§ EXERCISE PROMPT:
Set down, character for character, everything in the records below from the line holding "(** * Segment objects" down to the line holding "Definition LEN_PREFIX : nat := 4.", and no other line.

§ DATA FOR ANALYSIS:
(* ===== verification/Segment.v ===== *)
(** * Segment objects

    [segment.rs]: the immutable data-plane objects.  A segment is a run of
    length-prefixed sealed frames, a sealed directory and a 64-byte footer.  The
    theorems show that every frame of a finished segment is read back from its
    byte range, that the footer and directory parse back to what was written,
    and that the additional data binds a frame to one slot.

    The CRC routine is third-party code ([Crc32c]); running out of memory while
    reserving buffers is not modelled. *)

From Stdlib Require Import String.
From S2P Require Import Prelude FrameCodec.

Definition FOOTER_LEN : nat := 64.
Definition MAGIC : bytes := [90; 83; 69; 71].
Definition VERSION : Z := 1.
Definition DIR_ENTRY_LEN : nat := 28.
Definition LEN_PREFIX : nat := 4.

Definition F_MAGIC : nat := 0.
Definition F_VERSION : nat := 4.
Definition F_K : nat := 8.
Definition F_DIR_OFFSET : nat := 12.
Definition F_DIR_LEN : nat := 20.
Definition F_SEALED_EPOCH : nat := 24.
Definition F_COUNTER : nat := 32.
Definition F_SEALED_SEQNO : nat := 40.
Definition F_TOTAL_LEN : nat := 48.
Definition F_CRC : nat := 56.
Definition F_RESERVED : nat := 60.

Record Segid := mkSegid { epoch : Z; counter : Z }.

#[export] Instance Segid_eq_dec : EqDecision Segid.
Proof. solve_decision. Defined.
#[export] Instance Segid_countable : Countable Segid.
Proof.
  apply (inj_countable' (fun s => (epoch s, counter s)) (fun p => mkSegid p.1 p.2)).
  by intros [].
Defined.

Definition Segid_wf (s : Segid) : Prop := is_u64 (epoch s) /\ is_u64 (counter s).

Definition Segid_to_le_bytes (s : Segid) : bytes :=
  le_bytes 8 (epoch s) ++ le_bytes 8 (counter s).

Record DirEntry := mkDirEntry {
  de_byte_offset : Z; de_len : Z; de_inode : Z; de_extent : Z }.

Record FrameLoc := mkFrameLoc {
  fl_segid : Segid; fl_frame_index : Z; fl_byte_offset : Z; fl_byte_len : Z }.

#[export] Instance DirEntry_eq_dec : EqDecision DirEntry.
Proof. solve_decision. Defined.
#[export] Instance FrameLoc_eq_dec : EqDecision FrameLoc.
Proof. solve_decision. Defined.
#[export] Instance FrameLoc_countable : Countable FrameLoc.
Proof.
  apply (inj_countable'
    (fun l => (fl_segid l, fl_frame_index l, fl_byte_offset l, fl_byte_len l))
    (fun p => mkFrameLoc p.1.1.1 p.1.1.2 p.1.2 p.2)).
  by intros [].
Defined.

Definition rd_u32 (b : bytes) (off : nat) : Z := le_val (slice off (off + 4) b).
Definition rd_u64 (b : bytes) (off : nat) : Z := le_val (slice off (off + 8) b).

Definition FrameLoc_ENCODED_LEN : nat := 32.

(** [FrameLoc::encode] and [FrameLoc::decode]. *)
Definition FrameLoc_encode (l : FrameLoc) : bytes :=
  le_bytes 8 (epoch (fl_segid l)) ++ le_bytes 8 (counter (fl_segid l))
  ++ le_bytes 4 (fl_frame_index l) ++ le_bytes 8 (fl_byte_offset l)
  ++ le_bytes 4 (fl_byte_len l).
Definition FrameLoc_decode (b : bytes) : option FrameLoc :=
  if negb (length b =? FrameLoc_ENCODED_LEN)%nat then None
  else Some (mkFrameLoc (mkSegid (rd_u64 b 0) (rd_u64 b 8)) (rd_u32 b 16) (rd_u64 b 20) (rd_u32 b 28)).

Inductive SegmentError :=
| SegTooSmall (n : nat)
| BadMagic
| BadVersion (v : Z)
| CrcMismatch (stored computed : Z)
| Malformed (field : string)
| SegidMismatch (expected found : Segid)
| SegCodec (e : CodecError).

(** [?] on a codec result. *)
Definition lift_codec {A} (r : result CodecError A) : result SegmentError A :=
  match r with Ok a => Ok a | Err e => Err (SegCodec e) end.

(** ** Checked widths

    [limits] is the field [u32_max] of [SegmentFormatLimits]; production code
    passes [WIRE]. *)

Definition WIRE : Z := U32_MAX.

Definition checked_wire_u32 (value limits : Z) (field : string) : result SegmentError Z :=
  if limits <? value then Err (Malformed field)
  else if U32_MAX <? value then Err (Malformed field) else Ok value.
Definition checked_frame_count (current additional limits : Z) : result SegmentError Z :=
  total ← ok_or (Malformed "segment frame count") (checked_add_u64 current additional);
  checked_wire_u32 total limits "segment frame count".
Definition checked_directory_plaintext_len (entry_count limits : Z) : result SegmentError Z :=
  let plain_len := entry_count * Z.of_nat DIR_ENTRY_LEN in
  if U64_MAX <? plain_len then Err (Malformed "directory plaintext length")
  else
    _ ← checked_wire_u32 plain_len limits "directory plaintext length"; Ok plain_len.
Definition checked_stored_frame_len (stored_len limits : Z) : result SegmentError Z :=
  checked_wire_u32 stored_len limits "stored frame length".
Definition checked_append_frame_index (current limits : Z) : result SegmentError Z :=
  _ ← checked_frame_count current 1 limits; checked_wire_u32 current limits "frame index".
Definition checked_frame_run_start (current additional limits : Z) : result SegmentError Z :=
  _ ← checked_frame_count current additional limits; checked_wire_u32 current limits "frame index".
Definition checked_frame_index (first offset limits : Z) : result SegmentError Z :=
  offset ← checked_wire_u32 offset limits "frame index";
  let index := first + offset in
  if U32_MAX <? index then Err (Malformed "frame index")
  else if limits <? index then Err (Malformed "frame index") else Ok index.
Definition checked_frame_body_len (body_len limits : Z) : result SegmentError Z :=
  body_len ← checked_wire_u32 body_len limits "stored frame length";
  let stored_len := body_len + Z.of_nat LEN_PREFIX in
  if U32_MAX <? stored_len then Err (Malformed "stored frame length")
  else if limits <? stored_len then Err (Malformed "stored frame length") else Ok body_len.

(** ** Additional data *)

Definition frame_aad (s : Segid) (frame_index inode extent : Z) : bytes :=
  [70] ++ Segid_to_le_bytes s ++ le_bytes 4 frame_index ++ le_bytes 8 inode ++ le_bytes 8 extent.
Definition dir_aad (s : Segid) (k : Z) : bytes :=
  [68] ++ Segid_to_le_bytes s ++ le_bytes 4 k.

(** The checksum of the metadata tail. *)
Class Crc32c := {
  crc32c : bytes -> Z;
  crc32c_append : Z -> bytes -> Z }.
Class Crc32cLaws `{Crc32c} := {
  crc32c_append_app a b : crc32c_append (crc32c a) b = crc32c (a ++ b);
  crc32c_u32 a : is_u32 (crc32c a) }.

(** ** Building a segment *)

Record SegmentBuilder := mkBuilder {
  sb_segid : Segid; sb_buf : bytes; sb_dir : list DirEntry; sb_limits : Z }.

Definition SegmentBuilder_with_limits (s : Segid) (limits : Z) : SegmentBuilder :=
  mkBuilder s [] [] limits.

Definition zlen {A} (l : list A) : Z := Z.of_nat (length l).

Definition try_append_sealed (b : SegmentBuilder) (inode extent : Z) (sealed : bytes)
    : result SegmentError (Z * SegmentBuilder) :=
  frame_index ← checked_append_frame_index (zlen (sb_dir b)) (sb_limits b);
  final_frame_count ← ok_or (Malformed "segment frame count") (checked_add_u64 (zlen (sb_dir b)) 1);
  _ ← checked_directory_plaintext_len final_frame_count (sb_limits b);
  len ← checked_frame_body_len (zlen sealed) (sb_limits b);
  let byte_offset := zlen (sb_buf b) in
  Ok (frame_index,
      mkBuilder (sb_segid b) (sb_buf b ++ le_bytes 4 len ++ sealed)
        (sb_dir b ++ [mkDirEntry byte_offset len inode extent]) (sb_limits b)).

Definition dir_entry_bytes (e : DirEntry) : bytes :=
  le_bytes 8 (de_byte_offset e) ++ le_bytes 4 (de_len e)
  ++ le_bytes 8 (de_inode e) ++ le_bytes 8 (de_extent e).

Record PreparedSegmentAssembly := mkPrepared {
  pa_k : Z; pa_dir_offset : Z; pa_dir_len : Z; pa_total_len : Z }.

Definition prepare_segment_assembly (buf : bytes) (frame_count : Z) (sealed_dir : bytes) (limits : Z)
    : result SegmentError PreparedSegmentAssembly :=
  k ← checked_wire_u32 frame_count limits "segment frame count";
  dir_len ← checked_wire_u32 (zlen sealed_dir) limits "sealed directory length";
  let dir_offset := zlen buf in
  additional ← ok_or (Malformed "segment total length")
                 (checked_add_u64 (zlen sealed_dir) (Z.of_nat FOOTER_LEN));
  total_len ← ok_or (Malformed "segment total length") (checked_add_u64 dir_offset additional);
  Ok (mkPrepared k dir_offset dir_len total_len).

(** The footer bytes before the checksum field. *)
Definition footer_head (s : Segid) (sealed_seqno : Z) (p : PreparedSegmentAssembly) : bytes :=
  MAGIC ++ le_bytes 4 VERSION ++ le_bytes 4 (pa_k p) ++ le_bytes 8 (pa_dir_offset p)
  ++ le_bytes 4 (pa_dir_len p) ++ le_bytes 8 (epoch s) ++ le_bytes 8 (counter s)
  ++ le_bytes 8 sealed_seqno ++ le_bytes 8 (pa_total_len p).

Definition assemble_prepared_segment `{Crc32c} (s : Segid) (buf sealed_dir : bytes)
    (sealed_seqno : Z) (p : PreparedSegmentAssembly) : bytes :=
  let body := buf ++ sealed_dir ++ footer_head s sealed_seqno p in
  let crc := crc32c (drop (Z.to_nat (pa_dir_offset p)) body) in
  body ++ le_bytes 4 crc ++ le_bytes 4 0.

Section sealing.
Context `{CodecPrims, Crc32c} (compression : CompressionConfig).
==
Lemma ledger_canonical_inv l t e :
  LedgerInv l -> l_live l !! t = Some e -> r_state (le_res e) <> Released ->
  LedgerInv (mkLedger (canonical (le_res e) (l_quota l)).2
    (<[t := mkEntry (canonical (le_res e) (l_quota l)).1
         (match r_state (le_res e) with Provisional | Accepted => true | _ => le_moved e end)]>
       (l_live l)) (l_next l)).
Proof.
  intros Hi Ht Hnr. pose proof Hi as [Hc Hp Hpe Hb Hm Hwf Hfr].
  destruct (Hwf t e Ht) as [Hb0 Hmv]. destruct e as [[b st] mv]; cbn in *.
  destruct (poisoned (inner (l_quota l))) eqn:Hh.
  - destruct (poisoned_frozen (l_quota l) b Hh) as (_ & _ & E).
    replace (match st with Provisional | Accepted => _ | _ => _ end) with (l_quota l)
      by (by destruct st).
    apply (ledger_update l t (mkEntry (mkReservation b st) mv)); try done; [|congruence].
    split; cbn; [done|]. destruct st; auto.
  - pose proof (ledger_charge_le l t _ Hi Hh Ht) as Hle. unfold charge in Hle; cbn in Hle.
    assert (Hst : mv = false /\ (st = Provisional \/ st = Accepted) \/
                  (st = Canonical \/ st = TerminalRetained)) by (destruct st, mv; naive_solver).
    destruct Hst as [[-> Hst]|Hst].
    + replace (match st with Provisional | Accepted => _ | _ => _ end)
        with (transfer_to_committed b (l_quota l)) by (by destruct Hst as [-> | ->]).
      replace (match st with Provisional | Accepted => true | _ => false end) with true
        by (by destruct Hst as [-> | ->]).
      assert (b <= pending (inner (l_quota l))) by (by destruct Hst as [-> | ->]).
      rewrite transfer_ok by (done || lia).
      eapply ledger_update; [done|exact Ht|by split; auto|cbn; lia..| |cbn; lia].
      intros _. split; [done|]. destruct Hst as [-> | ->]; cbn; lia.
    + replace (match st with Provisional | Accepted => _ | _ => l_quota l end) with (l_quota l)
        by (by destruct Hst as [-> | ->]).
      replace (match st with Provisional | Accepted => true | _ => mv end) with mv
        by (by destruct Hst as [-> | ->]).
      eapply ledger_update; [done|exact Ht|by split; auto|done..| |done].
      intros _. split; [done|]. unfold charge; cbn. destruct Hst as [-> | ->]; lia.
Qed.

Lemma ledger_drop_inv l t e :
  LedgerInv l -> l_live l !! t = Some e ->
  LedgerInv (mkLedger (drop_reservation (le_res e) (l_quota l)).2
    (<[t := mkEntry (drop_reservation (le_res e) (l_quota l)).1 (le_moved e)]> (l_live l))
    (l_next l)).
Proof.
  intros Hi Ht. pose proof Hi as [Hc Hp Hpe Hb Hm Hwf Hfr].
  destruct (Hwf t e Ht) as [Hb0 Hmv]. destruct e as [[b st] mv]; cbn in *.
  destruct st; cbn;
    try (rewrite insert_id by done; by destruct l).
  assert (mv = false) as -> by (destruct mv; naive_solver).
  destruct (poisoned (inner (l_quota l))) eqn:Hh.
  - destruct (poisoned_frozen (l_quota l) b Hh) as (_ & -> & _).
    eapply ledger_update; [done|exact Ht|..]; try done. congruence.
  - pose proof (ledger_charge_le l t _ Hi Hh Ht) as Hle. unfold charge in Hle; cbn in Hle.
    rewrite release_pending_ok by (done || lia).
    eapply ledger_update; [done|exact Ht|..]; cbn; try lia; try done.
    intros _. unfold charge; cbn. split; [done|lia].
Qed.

§ ANSWER TO THIS TASK:
(** * Segment objects

    [segment.rs]: the immutable data-plane objects.  A segment is a run of
    length-prefixed sealed frames, a sealed directory and a 64-byte footer.  The
    theorems show that every frame of a finished segment is read back from its
    byte range, that the footer and directory parse back to what was written,
    and that the additional data binds a frame to one slot.

    The CRC routine is third-party code ([Crc32c]); running out of memory while
    reserving buffers is not modelled. *)

From Stdlib Require Import String.
From S2P Require Import Prelude FrameCodec.

Definition FOOTER_LEN : nat := 64.
Definition MAGIC : bytes := [90; 83; 69; 71].
Definition VERSION : Z := 1.
Definition DIR_ENTRY_LEN : nat := 28.
Definition LEN_PREFIX : nat := 4.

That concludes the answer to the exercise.